§ **What to do**
Report the count of lines below in which the string "prefixWithinAny" occurs; include nothing else.

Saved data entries
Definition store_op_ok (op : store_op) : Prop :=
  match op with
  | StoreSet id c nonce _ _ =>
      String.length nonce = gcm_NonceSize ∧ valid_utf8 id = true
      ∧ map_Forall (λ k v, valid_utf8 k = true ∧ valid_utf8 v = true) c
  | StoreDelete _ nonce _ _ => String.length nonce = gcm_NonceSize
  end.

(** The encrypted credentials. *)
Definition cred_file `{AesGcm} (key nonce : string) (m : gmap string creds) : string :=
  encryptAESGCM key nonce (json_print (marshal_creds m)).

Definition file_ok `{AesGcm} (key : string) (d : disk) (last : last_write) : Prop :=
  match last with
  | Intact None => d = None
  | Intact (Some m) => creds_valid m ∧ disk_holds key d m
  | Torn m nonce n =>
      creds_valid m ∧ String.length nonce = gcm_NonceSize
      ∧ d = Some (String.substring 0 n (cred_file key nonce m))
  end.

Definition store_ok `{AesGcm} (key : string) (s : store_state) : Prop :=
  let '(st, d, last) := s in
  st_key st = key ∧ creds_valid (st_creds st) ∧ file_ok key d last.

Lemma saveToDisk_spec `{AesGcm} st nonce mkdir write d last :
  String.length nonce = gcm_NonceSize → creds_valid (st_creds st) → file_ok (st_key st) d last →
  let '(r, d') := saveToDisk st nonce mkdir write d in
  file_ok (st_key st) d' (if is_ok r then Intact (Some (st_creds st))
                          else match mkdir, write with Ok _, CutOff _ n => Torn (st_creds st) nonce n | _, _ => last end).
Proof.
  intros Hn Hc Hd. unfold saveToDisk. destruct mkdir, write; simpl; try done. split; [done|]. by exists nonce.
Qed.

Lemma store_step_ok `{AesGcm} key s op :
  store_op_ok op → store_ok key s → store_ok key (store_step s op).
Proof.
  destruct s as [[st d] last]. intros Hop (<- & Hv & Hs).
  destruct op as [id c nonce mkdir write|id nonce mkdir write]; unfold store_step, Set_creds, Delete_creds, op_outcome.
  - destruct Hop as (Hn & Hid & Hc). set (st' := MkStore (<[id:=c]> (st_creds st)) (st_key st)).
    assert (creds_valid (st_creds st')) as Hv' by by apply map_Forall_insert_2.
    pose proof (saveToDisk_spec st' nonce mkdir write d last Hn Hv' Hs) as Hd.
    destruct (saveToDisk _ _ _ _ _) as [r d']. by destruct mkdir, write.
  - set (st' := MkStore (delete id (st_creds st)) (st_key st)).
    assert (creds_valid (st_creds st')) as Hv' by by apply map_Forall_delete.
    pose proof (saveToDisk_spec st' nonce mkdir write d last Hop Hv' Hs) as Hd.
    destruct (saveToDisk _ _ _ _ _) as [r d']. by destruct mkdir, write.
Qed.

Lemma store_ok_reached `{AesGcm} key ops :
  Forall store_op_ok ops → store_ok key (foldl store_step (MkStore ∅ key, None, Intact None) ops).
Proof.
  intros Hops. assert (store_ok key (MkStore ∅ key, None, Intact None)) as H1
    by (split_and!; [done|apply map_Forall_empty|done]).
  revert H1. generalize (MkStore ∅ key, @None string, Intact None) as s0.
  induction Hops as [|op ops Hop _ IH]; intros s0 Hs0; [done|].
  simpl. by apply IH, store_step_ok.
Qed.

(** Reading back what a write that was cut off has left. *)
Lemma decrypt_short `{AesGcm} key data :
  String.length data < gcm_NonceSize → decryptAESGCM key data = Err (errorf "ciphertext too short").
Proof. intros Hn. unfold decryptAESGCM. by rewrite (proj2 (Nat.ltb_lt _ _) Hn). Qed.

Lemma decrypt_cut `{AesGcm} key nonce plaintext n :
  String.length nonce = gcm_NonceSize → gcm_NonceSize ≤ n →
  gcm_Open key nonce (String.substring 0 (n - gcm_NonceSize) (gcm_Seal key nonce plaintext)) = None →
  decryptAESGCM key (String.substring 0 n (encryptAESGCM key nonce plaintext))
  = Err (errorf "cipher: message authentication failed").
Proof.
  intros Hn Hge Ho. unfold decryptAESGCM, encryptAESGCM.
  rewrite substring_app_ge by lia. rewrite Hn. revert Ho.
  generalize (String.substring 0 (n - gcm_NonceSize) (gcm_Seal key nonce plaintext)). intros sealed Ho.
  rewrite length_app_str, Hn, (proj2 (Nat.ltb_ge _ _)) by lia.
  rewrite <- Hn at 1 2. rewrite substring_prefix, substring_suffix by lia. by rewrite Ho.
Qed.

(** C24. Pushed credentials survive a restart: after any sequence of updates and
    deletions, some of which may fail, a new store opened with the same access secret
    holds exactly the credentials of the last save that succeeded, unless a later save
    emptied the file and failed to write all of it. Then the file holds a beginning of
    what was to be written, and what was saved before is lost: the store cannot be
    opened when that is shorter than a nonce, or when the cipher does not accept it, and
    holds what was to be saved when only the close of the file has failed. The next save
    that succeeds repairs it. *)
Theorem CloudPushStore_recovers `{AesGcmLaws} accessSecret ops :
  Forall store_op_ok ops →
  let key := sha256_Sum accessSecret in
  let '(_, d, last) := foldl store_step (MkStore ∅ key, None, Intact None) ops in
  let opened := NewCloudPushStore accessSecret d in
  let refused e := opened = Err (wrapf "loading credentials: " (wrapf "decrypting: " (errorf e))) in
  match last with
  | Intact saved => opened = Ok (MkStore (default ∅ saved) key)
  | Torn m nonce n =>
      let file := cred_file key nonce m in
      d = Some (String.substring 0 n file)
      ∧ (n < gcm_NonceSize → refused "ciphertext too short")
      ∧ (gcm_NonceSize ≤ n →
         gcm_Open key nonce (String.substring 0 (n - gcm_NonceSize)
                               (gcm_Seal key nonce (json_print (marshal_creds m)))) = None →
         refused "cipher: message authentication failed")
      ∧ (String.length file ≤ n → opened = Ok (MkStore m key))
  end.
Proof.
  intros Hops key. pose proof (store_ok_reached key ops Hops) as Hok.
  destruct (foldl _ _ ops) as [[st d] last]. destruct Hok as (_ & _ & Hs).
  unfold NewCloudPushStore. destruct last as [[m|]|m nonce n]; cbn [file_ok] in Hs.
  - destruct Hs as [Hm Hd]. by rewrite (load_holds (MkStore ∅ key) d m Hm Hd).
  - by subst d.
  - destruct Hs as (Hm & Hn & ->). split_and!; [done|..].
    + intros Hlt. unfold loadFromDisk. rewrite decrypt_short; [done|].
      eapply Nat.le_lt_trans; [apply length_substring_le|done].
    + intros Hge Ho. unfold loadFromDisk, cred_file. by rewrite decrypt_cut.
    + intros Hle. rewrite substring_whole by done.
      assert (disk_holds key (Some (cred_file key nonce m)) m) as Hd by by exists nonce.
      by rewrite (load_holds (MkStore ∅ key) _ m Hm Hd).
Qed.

--

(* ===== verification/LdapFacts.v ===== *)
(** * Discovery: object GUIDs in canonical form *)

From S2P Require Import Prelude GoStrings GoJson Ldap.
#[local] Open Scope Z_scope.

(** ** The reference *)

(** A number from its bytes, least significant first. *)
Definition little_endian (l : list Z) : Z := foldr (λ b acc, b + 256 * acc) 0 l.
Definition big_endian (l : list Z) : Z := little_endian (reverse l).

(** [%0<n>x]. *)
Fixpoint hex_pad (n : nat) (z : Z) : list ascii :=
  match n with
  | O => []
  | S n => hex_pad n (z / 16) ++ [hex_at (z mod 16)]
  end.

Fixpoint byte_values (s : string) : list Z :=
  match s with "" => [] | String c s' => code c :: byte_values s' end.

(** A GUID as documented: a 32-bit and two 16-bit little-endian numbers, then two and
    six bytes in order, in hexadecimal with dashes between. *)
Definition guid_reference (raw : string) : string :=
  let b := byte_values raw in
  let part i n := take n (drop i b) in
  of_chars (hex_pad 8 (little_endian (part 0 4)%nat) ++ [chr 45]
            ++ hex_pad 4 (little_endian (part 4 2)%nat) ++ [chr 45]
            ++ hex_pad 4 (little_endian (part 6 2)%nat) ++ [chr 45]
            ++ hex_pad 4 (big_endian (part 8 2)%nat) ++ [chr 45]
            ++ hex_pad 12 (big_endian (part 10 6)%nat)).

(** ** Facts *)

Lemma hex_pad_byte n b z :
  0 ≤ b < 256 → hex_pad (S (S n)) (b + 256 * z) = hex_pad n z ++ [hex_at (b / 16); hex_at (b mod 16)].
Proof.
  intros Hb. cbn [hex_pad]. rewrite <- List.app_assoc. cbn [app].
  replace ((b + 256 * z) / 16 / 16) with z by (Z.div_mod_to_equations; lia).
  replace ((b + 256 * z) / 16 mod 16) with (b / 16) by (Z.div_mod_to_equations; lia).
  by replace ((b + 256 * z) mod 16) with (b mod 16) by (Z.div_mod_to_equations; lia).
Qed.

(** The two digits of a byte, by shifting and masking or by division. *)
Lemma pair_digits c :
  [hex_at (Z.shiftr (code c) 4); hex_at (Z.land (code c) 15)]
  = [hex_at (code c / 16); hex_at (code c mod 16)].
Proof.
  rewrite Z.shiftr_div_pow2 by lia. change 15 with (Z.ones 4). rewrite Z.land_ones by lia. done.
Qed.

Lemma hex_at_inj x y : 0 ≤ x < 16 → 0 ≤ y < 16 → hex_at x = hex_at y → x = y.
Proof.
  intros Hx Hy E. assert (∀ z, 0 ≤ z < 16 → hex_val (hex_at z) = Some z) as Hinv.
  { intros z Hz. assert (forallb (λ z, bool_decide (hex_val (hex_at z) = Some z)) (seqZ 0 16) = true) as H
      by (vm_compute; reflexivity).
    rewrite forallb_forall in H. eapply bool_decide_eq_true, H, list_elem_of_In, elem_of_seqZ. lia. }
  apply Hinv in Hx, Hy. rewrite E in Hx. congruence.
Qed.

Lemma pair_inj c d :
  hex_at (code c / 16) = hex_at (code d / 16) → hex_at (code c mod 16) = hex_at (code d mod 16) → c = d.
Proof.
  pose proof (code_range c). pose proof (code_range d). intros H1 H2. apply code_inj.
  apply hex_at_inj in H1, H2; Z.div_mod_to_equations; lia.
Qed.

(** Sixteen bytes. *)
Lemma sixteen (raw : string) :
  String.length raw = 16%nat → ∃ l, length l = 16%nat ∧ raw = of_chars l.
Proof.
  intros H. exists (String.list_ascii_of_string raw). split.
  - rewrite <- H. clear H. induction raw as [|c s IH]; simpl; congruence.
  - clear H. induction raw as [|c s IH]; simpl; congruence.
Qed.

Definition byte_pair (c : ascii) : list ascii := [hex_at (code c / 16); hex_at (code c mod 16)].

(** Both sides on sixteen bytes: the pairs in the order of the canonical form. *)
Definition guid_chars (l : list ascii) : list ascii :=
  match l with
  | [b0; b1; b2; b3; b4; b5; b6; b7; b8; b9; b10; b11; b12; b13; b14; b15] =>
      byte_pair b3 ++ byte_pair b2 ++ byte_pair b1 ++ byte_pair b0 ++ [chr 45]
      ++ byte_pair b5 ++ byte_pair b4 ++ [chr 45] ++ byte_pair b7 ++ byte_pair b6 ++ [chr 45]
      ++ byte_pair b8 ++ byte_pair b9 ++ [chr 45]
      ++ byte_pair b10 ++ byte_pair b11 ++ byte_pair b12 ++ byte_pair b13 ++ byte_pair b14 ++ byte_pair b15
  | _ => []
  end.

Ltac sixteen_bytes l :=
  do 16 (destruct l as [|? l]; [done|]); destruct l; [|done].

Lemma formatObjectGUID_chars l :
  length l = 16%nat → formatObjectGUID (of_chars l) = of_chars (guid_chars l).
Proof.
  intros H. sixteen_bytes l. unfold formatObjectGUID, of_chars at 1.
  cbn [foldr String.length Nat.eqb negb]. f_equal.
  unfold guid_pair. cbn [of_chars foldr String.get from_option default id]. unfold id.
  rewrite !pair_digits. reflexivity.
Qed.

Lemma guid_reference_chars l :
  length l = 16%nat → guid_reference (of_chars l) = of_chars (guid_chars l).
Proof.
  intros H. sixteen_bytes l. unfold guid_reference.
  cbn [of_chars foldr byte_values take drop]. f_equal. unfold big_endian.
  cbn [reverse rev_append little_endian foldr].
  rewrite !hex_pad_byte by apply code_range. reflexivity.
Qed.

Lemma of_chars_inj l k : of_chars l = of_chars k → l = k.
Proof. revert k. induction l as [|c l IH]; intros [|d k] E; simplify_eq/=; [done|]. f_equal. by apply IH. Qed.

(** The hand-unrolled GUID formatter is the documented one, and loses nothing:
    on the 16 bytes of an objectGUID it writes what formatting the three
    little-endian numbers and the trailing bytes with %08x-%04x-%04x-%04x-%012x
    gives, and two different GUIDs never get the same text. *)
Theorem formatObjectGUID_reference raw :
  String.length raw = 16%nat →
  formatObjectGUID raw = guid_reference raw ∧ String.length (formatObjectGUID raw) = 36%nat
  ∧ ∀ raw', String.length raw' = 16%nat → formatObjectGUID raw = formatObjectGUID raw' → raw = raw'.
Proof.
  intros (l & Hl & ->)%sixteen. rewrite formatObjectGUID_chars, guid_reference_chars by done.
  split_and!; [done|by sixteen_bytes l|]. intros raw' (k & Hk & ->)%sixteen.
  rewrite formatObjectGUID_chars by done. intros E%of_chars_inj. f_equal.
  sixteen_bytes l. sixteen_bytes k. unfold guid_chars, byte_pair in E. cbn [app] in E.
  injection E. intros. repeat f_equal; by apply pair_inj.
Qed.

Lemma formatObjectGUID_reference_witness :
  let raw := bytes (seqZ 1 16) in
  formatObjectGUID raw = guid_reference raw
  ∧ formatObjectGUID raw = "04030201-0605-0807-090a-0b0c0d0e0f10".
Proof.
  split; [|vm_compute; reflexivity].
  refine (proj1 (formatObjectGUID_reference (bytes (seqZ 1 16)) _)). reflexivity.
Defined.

...

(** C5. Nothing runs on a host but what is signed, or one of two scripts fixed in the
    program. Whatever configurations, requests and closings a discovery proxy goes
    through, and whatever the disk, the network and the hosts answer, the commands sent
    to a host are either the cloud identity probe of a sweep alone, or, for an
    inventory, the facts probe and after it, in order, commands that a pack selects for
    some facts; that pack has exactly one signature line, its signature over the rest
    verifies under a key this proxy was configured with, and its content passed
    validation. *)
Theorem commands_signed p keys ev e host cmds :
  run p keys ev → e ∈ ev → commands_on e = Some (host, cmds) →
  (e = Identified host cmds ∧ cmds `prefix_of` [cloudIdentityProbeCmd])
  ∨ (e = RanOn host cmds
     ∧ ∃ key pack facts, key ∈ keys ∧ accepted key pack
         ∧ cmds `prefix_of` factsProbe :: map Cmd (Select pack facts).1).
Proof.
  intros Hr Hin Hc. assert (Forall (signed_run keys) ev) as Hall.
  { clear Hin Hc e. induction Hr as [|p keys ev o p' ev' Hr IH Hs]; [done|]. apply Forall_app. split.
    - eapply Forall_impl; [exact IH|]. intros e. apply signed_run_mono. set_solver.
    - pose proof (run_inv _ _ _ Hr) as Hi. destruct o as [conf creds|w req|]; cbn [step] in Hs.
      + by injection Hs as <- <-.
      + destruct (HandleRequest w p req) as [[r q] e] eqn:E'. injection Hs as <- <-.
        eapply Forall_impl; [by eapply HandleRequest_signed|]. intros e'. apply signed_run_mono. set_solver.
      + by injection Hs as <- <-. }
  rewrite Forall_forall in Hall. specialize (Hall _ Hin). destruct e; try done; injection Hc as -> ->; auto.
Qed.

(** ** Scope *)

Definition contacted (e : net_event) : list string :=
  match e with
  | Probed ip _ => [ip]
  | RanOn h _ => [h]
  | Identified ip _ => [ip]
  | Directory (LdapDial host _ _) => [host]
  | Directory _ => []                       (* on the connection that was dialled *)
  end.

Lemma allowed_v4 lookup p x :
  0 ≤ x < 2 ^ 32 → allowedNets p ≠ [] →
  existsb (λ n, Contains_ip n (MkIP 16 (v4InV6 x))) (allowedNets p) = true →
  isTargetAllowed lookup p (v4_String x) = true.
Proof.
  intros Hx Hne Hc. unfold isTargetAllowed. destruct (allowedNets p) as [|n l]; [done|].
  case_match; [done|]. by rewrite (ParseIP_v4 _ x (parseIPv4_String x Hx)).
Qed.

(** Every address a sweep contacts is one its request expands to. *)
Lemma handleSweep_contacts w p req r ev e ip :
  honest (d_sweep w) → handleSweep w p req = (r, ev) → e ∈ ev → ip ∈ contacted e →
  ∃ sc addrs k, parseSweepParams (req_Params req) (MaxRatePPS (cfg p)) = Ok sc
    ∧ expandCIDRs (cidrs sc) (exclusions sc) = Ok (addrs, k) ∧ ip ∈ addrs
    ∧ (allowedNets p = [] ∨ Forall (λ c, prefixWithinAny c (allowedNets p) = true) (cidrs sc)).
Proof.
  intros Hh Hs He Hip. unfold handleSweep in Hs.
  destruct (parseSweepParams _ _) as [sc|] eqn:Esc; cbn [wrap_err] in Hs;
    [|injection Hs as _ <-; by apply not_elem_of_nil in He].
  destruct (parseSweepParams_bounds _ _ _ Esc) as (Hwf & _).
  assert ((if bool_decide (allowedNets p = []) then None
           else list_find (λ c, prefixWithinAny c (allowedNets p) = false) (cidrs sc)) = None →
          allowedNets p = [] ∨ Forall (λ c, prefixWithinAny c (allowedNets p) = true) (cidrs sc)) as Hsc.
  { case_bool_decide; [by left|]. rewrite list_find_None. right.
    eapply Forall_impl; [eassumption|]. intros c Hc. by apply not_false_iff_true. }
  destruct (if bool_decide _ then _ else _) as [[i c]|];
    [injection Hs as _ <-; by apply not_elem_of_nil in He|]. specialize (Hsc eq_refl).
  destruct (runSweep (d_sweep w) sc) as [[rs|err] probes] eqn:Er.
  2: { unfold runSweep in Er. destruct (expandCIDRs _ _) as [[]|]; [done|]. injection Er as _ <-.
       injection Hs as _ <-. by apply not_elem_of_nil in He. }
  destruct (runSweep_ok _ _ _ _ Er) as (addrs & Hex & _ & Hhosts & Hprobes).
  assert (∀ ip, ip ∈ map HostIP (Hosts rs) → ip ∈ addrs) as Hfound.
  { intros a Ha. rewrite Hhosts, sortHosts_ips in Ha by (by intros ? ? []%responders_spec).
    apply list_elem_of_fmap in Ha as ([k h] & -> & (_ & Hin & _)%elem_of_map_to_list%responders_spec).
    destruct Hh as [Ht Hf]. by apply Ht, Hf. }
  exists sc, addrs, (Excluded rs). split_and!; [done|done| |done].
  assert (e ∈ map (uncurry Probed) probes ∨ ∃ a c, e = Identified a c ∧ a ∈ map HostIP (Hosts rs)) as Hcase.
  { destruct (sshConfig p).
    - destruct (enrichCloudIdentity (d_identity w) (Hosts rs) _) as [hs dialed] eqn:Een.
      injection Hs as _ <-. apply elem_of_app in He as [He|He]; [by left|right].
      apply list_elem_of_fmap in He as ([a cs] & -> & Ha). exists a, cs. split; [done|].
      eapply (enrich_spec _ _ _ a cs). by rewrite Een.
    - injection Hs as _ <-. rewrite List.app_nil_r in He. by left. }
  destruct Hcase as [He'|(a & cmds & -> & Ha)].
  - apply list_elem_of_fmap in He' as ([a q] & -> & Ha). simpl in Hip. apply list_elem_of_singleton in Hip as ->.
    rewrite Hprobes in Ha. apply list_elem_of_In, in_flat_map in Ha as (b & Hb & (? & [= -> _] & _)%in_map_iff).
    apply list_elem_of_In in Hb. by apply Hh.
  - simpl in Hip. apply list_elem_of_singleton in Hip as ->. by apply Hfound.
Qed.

§ **Your solution**
3